## DESCRIPTION OF THE TASK
When you reach the line containing "exists children. unfold" in the entries below, start writing out each line exactly, and stop after the line containing "(** ** More partitions than an int counts *)".

## RECORDS SUPPLIED
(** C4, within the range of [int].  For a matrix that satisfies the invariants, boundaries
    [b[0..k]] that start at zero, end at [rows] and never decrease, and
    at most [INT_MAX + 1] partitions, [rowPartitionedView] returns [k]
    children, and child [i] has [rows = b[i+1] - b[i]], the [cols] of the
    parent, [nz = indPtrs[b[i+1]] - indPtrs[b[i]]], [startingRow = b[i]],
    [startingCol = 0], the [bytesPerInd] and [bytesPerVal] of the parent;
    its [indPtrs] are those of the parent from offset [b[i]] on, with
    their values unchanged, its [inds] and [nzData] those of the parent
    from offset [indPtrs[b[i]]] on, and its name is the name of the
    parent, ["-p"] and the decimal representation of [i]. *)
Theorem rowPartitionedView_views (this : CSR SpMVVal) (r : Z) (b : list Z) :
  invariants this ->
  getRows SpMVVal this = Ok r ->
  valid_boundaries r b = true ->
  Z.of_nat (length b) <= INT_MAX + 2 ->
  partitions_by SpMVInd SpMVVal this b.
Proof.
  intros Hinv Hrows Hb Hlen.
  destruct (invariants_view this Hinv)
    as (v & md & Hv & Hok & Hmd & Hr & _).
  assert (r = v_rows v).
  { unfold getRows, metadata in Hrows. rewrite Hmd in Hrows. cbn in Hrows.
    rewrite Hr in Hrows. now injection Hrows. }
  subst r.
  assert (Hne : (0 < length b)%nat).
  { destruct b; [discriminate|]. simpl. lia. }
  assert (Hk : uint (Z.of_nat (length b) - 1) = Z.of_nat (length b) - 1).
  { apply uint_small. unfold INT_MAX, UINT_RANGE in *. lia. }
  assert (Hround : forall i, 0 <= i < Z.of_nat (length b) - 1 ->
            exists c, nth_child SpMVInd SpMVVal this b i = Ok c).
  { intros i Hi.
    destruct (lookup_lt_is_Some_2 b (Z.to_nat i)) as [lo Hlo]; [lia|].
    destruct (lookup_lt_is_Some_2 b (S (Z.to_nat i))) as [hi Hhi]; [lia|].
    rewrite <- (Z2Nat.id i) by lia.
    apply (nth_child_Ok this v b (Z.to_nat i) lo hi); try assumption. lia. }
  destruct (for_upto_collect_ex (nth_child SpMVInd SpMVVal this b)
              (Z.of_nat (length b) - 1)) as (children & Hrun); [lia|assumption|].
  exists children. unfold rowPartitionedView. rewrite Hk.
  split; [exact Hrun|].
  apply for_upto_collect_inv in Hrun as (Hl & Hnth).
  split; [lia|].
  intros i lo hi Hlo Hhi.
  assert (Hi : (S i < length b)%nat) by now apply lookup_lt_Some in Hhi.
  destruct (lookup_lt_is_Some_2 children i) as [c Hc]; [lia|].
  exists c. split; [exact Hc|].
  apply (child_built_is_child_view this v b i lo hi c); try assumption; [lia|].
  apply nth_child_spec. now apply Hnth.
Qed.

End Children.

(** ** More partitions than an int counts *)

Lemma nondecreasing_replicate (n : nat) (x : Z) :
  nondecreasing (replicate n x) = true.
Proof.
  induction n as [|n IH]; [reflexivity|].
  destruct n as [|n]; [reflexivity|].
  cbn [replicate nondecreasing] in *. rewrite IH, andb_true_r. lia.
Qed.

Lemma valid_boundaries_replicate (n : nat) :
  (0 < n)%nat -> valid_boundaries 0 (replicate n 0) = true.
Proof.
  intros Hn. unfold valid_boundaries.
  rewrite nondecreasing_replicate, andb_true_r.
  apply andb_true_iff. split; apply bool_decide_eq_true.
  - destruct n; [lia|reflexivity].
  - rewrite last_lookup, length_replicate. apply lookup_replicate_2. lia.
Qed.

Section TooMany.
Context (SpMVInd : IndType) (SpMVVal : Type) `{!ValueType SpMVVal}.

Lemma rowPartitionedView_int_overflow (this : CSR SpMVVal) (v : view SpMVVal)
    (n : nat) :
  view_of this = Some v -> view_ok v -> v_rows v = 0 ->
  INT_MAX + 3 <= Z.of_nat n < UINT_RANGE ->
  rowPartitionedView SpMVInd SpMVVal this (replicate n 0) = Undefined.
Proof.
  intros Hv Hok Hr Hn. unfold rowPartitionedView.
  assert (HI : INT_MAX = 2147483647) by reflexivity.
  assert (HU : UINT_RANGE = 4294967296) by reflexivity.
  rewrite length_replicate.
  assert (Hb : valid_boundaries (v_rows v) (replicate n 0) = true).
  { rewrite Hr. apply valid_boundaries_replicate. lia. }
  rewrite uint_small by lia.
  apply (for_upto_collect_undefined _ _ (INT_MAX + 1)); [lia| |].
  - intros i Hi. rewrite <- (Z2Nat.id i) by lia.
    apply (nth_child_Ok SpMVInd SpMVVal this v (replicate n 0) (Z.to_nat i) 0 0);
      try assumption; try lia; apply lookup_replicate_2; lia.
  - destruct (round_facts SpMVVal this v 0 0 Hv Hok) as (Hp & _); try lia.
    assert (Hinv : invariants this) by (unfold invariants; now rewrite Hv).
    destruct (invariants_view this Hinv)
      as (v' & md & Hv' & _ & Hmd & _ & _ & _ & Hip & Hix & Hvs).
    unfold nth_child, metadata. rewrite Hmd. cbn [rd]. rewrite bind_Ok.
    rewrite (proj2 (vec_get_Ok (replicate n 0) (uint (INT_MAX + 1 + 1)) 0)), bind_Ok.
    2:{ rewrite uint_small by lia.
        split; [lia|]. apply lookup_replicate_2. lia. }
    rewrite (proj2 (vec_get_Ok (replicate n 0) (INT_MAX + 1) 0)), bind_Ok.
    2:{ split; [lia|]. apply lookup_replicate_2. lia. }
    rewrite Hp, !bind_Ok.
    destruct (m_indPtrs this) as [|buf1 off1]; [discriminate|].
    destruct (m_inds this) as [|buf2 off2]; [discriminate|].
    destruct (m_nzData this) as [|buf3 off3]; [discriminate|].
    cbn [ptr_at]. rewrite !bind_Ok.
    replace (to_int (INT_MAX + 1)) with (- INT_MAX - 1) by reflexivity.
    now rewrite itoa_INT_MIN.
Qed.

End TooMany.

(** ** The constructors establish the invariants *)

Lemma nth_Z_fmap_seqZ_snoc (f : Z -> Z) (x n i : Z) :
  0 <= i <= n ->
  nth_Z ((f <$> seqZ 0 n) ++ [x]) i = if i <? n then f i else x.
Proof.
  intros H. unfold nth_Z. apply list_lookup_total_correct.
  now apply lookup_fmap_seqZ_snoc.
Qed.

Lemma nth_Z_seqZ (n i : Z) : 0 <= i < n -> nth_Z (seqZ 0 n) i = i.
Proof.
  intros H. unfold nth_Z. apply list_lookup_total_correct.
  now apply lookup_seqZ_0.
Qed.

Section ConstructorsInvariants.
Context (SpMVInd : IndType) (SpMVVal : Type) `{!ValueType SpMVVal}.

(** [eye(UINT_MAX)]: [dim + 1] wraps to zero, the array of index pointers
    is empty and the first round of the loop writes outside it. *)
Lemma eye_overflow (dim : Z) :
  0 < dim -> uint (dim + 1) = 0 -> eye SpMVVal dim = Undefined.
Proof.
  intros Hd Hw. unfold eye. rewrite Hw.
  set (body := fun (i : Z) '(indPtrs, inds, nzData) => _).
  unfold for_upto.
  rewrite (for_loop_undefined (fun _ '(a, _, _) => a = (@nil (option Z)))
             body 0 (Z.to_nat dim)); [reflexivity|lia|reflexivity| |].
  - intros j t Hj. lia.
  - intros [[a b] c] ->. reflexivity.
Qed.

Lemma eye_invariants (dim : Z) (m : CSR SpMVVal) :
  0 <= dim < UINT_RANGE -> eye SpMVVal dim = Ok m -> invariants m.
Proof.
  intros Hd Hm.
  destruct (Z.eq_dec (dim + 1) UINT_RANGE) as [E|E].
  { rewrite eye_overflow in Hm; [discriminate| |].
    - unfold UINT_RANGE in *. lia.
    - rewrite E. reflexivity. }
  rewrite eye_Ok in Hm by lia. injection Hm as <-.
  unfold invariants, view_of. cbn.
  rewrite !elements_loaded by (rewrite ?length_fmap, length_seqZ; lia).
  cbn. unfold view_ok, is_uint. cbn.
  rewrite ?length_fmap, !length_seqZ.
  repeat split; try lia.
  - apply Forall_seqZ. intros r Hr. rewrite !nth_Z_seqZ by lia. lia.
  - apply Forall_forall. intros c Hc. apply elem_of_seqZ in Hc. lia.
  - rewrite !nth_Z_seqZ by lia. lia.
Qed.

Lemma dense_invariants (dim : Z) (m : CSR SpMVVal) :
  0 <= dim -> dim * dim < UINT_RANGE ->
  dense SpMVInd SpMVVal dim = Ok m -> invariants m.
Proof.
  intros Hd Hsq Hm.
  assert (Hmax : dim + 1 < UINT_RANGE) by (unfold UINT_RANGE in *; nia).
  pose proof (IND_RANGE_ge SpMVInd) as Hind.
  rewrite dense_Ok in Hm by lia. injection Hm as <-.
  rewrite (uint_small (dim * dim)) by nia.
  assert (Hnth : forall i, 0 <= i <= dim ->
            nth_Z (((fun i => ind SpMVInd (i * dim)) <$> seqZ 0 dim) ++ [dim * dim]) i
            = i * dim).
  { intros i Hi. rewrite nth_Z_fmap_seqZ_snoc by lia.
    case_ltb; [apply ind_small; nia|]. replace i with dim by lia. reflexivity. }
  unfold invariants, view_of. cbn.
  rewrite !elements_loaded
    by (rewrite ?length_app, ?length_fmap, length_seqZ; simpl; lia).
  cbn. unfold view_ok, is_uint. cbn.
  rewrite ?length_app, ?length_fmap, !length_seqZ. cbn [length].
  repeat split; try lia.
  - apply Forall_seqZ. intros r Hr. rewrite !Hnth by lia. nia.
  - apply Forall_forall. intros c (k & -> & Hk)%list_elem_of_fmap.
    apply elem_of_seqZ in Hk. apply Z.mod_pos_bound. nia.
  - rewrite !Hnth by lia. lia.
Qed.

## TASK ANSWER
  exists children. unfold rowPartitionedView. rewrite Hk.
  split; [exact Hrun|].
  apply for_upto_collect_inv in Hrun as (Hl & Hnth).
  split; [lia|].
  intros i lo hi Hlo Hhi.
  assert (Hi : (S i < length b)%nat) by now apply lookup_lt_Some in Hhi.
  destruct (lookup_lt_is_Some_2 children i) as [c Hc]; [lia|].
  exists c. split; [exact Hc|].
  apply (child_built_is_child_view this v b i lo hi c); try assumption; [lia|].
  apply nth_child_spec. now apply Hnth.
Qed.

End Children.

(** ** More partitions than an int counts *)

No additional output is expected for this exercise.